> Task goal:
Starting at the first line of the data below, write out each line exactly until you reach the line containing "assert (H : coherent", and include that line too.

> The data:
(** X30. The cached frame follows the ledger under each of these handlers
    but one: when [trades_df] shows the ledger before a form submission, a
    refresh or an import (one that has an outcome), it does so afterwards.
    "Reset Database" empties the ledger, reports a failure (as
    [reset_database] returns nothing) and leaves the cached frame as it was,
    so that after resetting a non-empty ledger the session still shows the
    deleted trades. *)
Theorem session_shows_ledger (upper : string → string) (s : Session)
    (a : action) (file : option (list CsvRow)) :
  coherent s →
  (a ≠ ResetDatabase → coherent (handle upper s a))
  ∧ (∀ s' counts, import_csv s file = Some (s', counts) → coherent s')
  ∧ reset_button s = (mkSession [] (trades_df s), Failure)
  ∧ (db s ≠ [] → ¬ coherent (handle upper s ResetDatabase)).
Proof.
  intros Hs. split; [|split; [|split]].
  - intros Ha. destruct a as [g|g| |]; simpl.
    + unfold submit_stock_trade. case_decide; [|done].
      by rewrite add_trade_record.
    + unfold submit_option_trade. case_decide; [|done].
      by rewrite add_trade_record.
    + done.
    + done.
  - intros s' counts. unfold import_csv.
    destruct (import_from_csv (db s) file) as [[[? ?] ?]|]; [|done].
    by intros [= <- _].
  - done.
  - intros Hne Hc. unfold coherent in *. simpl in Hc.
    rewrite Hs in Hc. by apply get_trades_nil in Hc.
Qed.

Lemma session_shows_ledger_witness :
  coherent (mkSession scenario_A (get_trades scenario_A None))
  ∧ ¬ coherent (handle id_string
                  (mkSession scenario_A (get_trades scenario_A None))
                  ResetDatabase).
Proof.
  assert (H : coherent (mkSession scenario_A (get_trades scenario_A None)))
    by reflexivity.
  split; [exact H|].
  apply (proj2 (proj2 (proj2
           (session_shows_ledger id_string _ ResetDatabase None H)))).
  discriminate.
Defined.
(** * Nevada entity-search scraper: a shallow embedding of [nevada_scraper.py]

    The development follows the three functions of the script:
    - [solve_captcha]: submit a challenge to the solving service, then poll;
    - [parse_business_information]: the label/value and officer-table
      extractor;
    - [scrape_nevada_entity] and [main]: the acquisition attempt and the
      process entry point.

    Python dictionaries that are used as sparse mappings are stdpp [gmap]s,
    the browser and the HTTP service are explicit oracles, exceptions are
    values of a [result] type. *)

From Stdlib Require Import Ascii String ZArith Lia.
From stdpp Require Import base option list strings pretty gmap fin_maps.
From Equations Require Import Equations.


(** ** Python values that cross the program's boundaries *)

(** A JSON scalar as [response.json()] returns it inside a response object.
    Nested arrays and objects are never inspected by the program beyond their
    truthiness, so they are kept as [JNested] with that one observable. JSON
    numbers are integers here. *)
Inductive jval :=
| JNull
| JBool (b : bool)
| JNum (z : Z)
| JStr (s : string)
| JNested (nonempty : bool).

(** Exceptions. Those the script raises itself carry what the script puts in
    them; everything raised by [requests], [seleniumbase], [bs4] or the
    operating system is [External]. [str(e)] is represented by [e]. *)
Inductive exn :=
| Exception (msg : string)
| SubmitFailed (response_data : gmap string jval)
| KeyError (key : string)
| IndexError
| AttributeError
| JSONDecodeError
| External (cls msg : string).

Inductive result (A : Type) :=
| Ok (a : A)
| Raise (e : exn).
Arguments Ok {A} a.
Arguments Raise {A} e.
(** * Flappy-Bird DQN demo: the training loop, the replay buffer and the
      environment adapter

    A shallow embedding of [js/game.js], [js/environment.js], [js/agent.js]
    and of the [reset] handler of the entry script that builds
    [FlappyBirdDQN], followed by the properties of the training subsystem.

    Conventions of the embedding.
    - A JavaScript number that holds a count or a pixel column (tube
      coordinates, the score, step counters, capacities) is an integer
      ([Z] or [nat]); every other number (positions, speeds, rewards,
      rates) is an exact rational [Q].  Rounding of binary floating point
      is not represented.
    - [Math.random()] reads the head of a tape of rationals carried by the
      state; past the end of the tape every draw is [0].
    - A method that mutates [this] is a function from the old object to the
      new one. *)

From Stdlib Require Import QArith Qround ZArith Lia Lqa Bool.
From stdpp Require Import base relations list gmap.

Local Open Scope Q_scope.

(** ** Numbers *)

Definition Qltb (a b : Q) : bool := negb (Qle_bool b a).

(** [Math.floor] and [Math.round] (round half up). *)
Definition Math_floor (q : Q) : Z := Qfloor q.
Definition Math_round (q : Q) : Z := Qfloor (q + (1 # 2)).

(** [Math.max] on two numbers. *)
Definition Math_max (a b : Q) : Q := if Qltb a b then b else a.

(** [Math.abs]. *)
Definition Math_abs (a : Q) : Q := if Qltb a 0 then - a else a.

(** The tape of upcoming [Math.random()] results. *)
Definition Math_random (tape : list Q) : Q * list Q :=
  match tape with
  | [] => (0, [])
  | r :: t => (r, t)
  end.

(** A draw of [Math.random()] lies in [[0, 1)]. *)
Definition unit_draw (r : Q) : bool := Qle_bool 0 r && Qltb r 1.
Definition valid_tape (tape : list Q) : bool := forallb unit_draw tape.

(** The integers [lo], [lo+1], ..., [hi-1]: the values of the counter of
    [for (let v = lo; v < hi; v++)]. *)
Definition Zrange (lo hi : Z) : list Z :=
  map (fun k => (lo + Z.of_nat k)%Z) (seq 0 (Z.to_nat (hi - lo))).

(** ** game.js: the simulation *)

Module Game.

Inductive GameState := HOME | PLAYING | GAME_OVER.

Definition GameState_eqb (a b : GameState) : bool :=
  match a, b with
  | HOME, HOME | PLAYING, PLAYING | GAME_OVER, GAME_OVER => true
  | _, _ => false
  end.

(** One pipe: [x] is the left column of the sprite, [y] its top row. *)
Record Tube := { x : Z; y : Z }.

(** An alpha mask built by [buildAlphaMaskFromSprite]: [mask] holds
    [w * h] booleans in row order. *)
Record Mask := { mask : list bool; w : Z; h : Z }.

(** What the [onload] handler of the sprite sheet stores in one go:
    one mask per bird frame and the mask of the pipe sprite.  The pixels
    come from the image and are a parameter of the model. *)
Record Sprites := { birdMasks : Mask * Mask * Mask; tubeMask : Mask }.

(** [birdFrame]: a counter that every update increments modulo 3. *)
Inductive Frame := F0 | F1 | F2.

Definition next_frame (f : Frame) : Frame :=
  match f with F0 => F1 | F1 => F2 | F2 => F0 end.

(** The fields of [Game] that change after construction.  The array
    [tubes] is never empty ([resetTubes], its only writer, fills the
    indices 0 and 1), so it is kept as its first element and the rest.
    [sprites] is [None] until the sprite sheet has loaded
    ([spriteLoaded] unset, [tubeMask] null, [birdMasks] empty). *)
Record Game := {
  birdY : Q;
  birdYSpeed : Q;
  birdFrame : Frame;
  tubes : Tube * list Tube;
  gameState : GameState;
  score : Z;
  groundX : Z;
  sprites : option Sprites;
  rand : list Q
}.

(** Constants set once by the constructor. *)
Definition width : Z := 32.
Definition height : Z := 32.
Definition birdX : Z := 5.
Definition birdWidth : Z := 5.
Definition birdHeight : Z := 3.
Definition gravity : Q := 1 # 4.
Definition tubeWidth : Z := 6.
Definition tubeGap : Z := 12.
Definition bgLoc_width : Z := 32.
Definition groundLoc_width : Z := 35.

Definition tube_list (g : Game) : list Tube := fst (tubes g) :: snd (tubes g).

(** [setTubeY(tube)]: a gap centre drawn in the play area, and the top of
    the sprite computed back from it.  Returns the tube and the tape. *)
Definition setTubeY (tube : Tube) (tape : list Q) : Tube * list Q :=
  let gapHalf := inject_Z tubeGap / 2 in
  let minGapCenter := 4 + gapHalf in
  let maxGapCenter := inject_Z height - 1 - 4 - gapHalf in
  let '(r, tape') := Math_random tape in
  let gapCenter :=
    inject_Z (Math_floor (r * (maxGapCenter - minGapCenter + 1))) + minGapCenter in
  let spriteGapCenterOffset := 17 + 6 in
  ({| x := x tube; y := Math_round (gapCenter - spriteGapCenterOffset) |}, tape').

(** [resetTubes()]. *)
Definition resetTubes (g : Game) : Game :=
  let '(t0, tape0) := setTubeY {| x := Math_round (48 + 0 * 19); y := 0 |} (rand g) in
  let '(t1, tape1) := setTubeY {| x := Math_round (48 + 1 * 19); y := 0 |} tape0 in
  {| birdY := birdY g; birdYSpeed := birdYSpeed g; birdFrame := birdFrame g;
     tubes := (t0, [t1]); gameState := gameState g; score := score g;
     groundX := groundX g; sprites := sprites g; rand := tape1 |}.

(** [reset()]: a fresh game in the PLAYING state. *)
Definition reset (g : Game) : Game :=
  resetTubes
    {| birdY := 14; birdYSpeed := 0; birdFrame := F0; tubes := tubes g;
       gameState := PLAYING; score := 0; groundX := groundX g;
       sprites := sprites g; rand := rand g |}.

(** [initializeGame()]: a fresh game in the HOME state. *)
Definition initializeGame (g : Game) : Game :=
  resetTubes
    {| birdY := 14; birdYSpeed := 0; birdFrame := F0; tubes := tubes g;
       gameState := HOME; score := 0; groundX := groundX g;
       sprites := sprites g; rand := rand g |}.

(** [new Game(canvas)]: the fields of the constructor, then
    [initializeGame()], which fills [tubes].  [tape] is the tape of random
    draws of the game; the sprite sheet has not loaded yet. *)
Definition new (tape : list Q) : Game :=
  initializeGame
    {| birdY := 14; birdYSpeed := 0; birdFrame := F0;
       tubes := ({| x := 0; y := 0 |}, []);
       gameState := HOME; score := 0; groundX := 0;
       sprites := None; rand := tape |}.

(** The [onload] handler of the sprite sheet: the masks are there from
    now on. *)
Definition onload (s : Sprites) (g : Game) : Game :=
  {| birdY := birdY g; birdYSpeed := birdYSpeed g; birdFrame := birdFrame g;
     tubes := tubes g; gameState := gameState g; score := score g;
     groundX := groundX g; sprites := Some s; rand := rand g |}.

Definition set_state_speed (g : Game) (s : GameState) (v : Q) : Game :=
  {| birdY := birdY g; birdYSpeed := v; birdFrame := birdFrame g;
     tubes := tubes g; gameState := s; score := score g;
     groundX := groundX g; sprites := sprites g; rand := rand g |}.

(** [jump()]. *)
Definition jump (g : Game) : Game :=
  match gameState g with
  | HOME => set_state_speed g PLAYING (- (14 # 10))
  | PLAYING => set_state_speed g PLAYING (- (14 # 10))
  | GAME_OVER => g
  end.

(** [m.mask[i]] read as a condition: a missing entry is falsy. *)
Definition mask_at (m : Mask) (i : Z) : bool :=
  if (i <? 0)%Z then false else nth (Z.to_nat i) (mask m) false.

(** [birdMasks[birdFrame]]. *)
Definition bird_mask (s : Sprites) (frame : Frame) : Mask :=
  let '(m0, m1, m2) := birdMasks s in
  match frame with F0 => m0 | F1 => m1 | F2 => m2 end.

(** The body of the loop over the tubes in [checkCollision()]: does the
    bird, drawn at row [by_] with mask [bm], overlap this tube? *)
Definition hits (bm tm : Mask) (by_ : Z) (tube : Tube) : bool :=
  let bw := birdWidth in
  let bh := birdHeight in
  let tw := w tm in
  let th := h tm in
  let tx := x tube in
  let ty := y tube in
  let x0 := Z.max birdX tx in
  let y0 := Z.max by_ ty in
  let x1 := Z.min (birdX + bw) (tx + tw) in
  let y1 := Z.min (by_ + bh) (ty + th) in
  if ((x1 <=? x0) || (y1 <=? y0))%Z then false
  else
    existsb (fun yy =>
      let byRow := ((yy - by_) * w bm)%Z in
      let tyRow := ((yy - ty) * w tm)%Z in
      existsb (fun xx =>
        let bi := ((xx - birdX) + byRow)%Z in
        let ti := ((xx - tx) + tyRow)%Z in
        mask_at bm bi && mask_at tm ti) (Zrange x0 x1)) (Zrange y0 y1).

(** [checkCollision()]: the new [gameState].  Without sprites the method
    returns at once; the first overlapping pixel ends the game. *)
Definition checkCollision (g : Game) : GameState :=
  match sprites g with
  | None => gameState g
  | Some s =>
      let bm := bird_mask s (birdFrame g) in
      if existsb (hits bm (tubeMask s) (Math_floor (birdY g))) (tube_list g)
      then GAME_OVER else gameState g
  end.

(** The body of the loop over the tubes in [update()]: move the tube one
    column to the left, recycle it on the right when it has left the
    screen, and count a point when it passes the bird. *)
Definition move_tube (acc : list Tube * Z * list Q) (tube : Tube)
  : list Tube * Z * list Q :=
  let '(done, sc, tape) := acc in
  let x' := (x tube - 1)%Z in
  let '(tube', tape') :=
    if (x' <=? - tubeWidth)%Z
    then setTubeY {| x := 32; y := y tube |} tape
    else ({| x := x'; y := y tube |}, tape) in
  let sc' := if (x tube' =? birdX - tubeWidth)%Z then (sc + 1)%Z else sc in
  (done ++ [tube'], sc', tape').

Definition as_tubes (l : list Tube) (old : Tube * list Tube) : Tube * list Tube :=
  match l with
  | [] => old
  | t :: r => (t, r)
  end.

(** [update()]: one simulation tick. *)
Definition update (g : Game) : Game :=
  match gameState g with
  | HOME =>
      {| birdY := birdY g; birdYSpeed := birdYSpeed g;
         birdFrame := next_frame (birdFrame g);
         tubes := tubes g; gameState := HOME; score := score g;
         groundX := groundX g; sprites := sprites g; rand := rand g |}
  | GAME_OVER => g
  | PLAYING =>
      let y1 := birdY g + birdYSpeed g in
      let v1 := birdYSpeed g + gravity in
      let '(y2, v2) := if Qltb y1 0 then (0, 0) else (y1, v1) in
      let '(y3, st3) :=
        if (height - 1 <? Math_floor y2 + birdHeight)%Z
        then (inject_Z (height - birdHeight - 1), GAME_OVER)
        else (y2, PLAYING) in
      let '(ts, sc, tape) := fold_left move_tube (tube_list g) ([], score g, rand g) in
      let g4 :=
        {| birdY := y3; birdYSpeed := v2; birdFrame := birdFrame g;
           tubes := as_tubes ts (tubes g); gameState := st3; score := sc;
           groundX := groundX g; sprites := sprites g; rand := tape |} in
      let st5 := checkCollision g4 in
      let gx := (groundX g - 1)%Z in
      {| birdY := y3; birdYSpeed := v2;
         birdFrame := next_frame (birdFrame g);
         tubes := tubes g4; gameState := st5; score := sc;
         groundX := if (gx <? bgLoc_width - groundLoc_width)%Z then 0%Z else gx;
         sprites := sprites g; rand := tape |}
  end.

(** The body of the loop in [getClosestTube()]. *)
Definition closer (closest tube : Tube) : Tube :=
  if (birdX <? x tube + tubeWidth)%Z
  then if ((x tube <? x closest) || (x closest + tubeWidth <=? birdX))%Z
       then tube else closest
  else closest.

(** [getClosestTube()]: the tube that is closest ahead of the bird. *)
Definition getClosestTube (g : Game) : Tube :=
  fold_left closer (tube_list g) (fst (tubes g)).

(** *** Vocabulary of the statements about the game *)

(** The test of [getClosestTube()] for a tube that the bird has not left
    behind. *)
Definition ahead (t : Tube) : bool := (birdX <? x t + tubeWidth)%Z.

> Output:
(** X30. The cached frame follows the ledger under each of these handlers
    but one: when [trades_df] shows the ledger before a form submission, a
    refresh or an import (one that has an outcome), it does so afterwards.
    "Reset Database" empties the ledger, reports a failure (as
    [reset_database] returns nothing) and leaves the cached frame as it was,
    so that after resetting a non-empty ledger the session still shows the
    deleted trades. *)
Theorem session_shows_ledger (upper : string → string) (s : Session)
    (a : action) (file : option (list CsvRow)) :
  coherent s →
  (a ≠ ResetDatabase → coherent (handle upper s a))
  ∧ (∀ s' counts, import_csv s file = Some (s', counts) → coherent s')
  ∧ reset_button s = (mkSession [] (trades_df s), Failure)
  ∧ (db s ≠ [] → ¬ coherent (handle upper s ResetDatabase)).
Proof.
  intros Hs. split; [|split; [|split]].
  - intros Ha. destruct a as [g|g| |]; simpl.
    + unfold submit_stock_trade. case_decide; [|done].
      by rewrite add_trade_record.
    + unfold submit_option_trade. case_decide; [|done].
      by rewrite add_trade_record.
    + done.
    + done.
  - intros s' counts. unfold import_csv.
    destruct (import_from_csv (db s) file) as [[[? ?] ?]|]; [|done].
    by intros [= <- _].
  - done.
  - intros Hne Hc. unfold coherent in *. simpl in Hc.
    rewrite Hs in Hc. by apply get_trades_nil in Hc.
Qed.

Lemma session_shows_ledger_witness :
  coherent (mkSession scenario_A (get_trades scenario_A None))
  ∧ ¬ coherent (handle id_string
                  (mkSession scenario_A (get_trades scenario_A None))
                  ResetDatabase).
Proof.
  assert (H : coherent (mkSession scenario_A (get_trades scenario_A None)))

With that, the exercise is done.